Reproduce the full set of records verbatim.

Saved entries
════════════════════

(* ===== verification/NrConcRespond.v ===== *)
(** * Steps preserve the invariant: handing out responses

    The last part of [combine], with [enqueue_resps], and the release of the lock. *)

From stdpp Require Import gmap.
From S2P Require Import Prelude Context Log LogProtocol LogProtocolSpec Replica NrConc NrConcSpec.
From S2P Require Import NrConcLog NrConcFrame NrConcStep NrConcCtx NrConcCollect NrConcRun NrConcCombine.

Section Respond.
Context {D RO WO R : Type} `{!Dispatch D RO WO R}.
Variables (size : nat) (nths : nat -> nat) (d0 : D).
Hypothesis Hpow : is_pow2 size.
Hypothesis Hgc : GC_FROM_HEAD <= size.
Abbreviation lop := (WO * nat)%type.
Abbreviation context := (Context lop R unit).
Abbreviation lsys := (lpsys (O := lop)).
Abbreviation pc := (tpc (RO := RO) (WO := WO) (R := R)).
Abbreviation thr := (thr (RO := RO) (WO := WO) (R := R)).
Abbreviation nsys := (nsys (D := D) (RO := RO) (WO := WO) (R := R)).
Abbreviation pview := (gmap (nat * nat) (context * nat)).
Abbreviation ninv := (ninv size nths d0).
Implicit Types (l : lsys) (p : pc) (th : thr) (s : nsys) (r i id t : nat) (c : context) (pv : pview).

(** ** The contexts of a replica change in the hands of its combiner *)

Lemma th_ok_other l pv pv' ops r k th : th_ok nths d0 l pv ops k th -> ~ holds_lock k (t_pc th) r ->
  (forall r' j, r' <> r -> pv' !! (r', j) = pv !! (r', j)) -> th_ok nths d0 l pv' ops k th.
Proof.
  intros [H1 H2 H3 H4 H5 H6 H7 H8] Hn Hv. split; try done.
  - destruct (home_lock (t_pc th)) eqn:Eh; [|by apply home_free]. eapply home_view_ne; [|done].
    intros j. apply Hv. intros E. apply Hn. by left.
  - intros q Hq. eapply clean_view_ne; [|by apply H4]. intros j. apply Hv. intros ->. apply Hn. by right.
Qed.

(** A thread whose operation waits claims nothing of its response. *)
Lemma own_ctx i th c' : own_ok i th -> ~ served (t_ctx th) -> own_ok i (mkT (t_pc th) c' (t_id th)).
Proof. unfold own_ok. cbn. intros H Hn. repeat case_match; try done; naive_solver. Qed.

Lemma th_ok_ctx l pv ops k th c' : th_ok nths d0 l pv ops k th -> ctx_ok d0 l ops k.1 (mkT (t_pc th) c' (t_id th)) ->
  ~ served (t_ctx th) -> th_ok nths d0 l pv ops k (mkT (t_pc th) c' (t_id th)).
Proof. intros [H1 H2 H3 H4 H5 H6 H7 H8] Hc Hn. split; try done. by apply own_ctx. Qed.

════════════════════

Expected answer →
(* ===== verification/NrConcRespond.v ===== *)
(** * Steps preserve the invariant: handing out responses

    The last part of [combine], with [enqueue_resps], and the release of the lock. *)

From stdpp Require Import gmap.
From S2P Require Import Prelude Context Log LogProtocol LogProtocolSpec Replica NrConc NrConcSpec.
From S2P Require Import NrConcLog NrConcFrame NrConcStep NrConcCtx NrConcCollect NrConcRun NrConcCombine.

Section Respond.
Context {D RO WO R : Type} `{!Dispatch D RO WO R}.
Variables (size : nat) (nths : nat -> nat) (d0 : D).
Hypothesis Hpow : is_pow2 size.
Hypothesis Hgc : GC_FROM_HEAD <= size.
Abbreviation lop := (WO * nat)%type.
Abbreviation context := (Context lop R unit).
Abbreviation lsys := (lpsys (O := lop)).
Abbreviation pc := (tpc (RO := RO) (WO := WO) (R := R)).
Abbreviation thr := (thr (RO := RO) (WO := WO) (R := R)).
Abbreviation nsys := (nsys (D := D) (RO := RO) (WO := WO) (R := R)).
Abbreviation pview := (gmap (nat * nat) (context * nat)).
Abbreviation ninv := (ninv size nths d0).
Implicit Types (l : lsys) (p : pc) (th : thr) (s : nsys) (r i id t : nat) (c : context) (pv : pview).

(** ** The contexts of a replica change in the hands of its combiner *)

Lemma th_ok_other l pv pv' ops r k th : th_ok nths d0 l pv ops k th -> ~ holds_lock k (t_pc th) r ->
  (forall r' j, r' <> r -> pv' !! (r', j) = pv !! (r', j)) -> th_ok nths d0 l pv' ops k th.
Proof.
  intros [H1 H2 H3 H4 H5 H6 H7 H8] Hn Hv. split; try done.
  - destruct (home_lock (t_pc th)) eqn:Eh; [|by apply home_free]. eapply home_view_ne; [|done].
    intros j. apply Hv. intros E. apply Hn. by left.
  - intros q Hq. eapply clean_view_ne; [|by apply H4]. intros j. apply Hv. intros ->. apply Hn. by right.
Qed.

(** A thread whose operation waits claims nothing of its response. *)
Lemma own_ctx i th c' : own_ok i th -> ~ served (t_ctx th) -> own_ok i (mkT (t_pc th) c' (t_id th)).
Proof. unfold own_ok. cbn. intros H Hn. repeat case_match; try done; naive_solver. Qed.

Lemma th_ok_ctx l pv ops k th c' : th_ok nths d0 l pv ops k th -> ctx_ok d0 l ops k.1 (mkT (t_pc th) c' (t_id th)) ->
  ~ served (t_ctx th) -> th_ok nths d0 l pv ops k (mkT (t_pc th) c' (t_id th)).
Proof. intros [H1 H2 H3 H4 H5 H6 H7 H8] Hc Hn. split; try done. by apply own_ctx. Qed.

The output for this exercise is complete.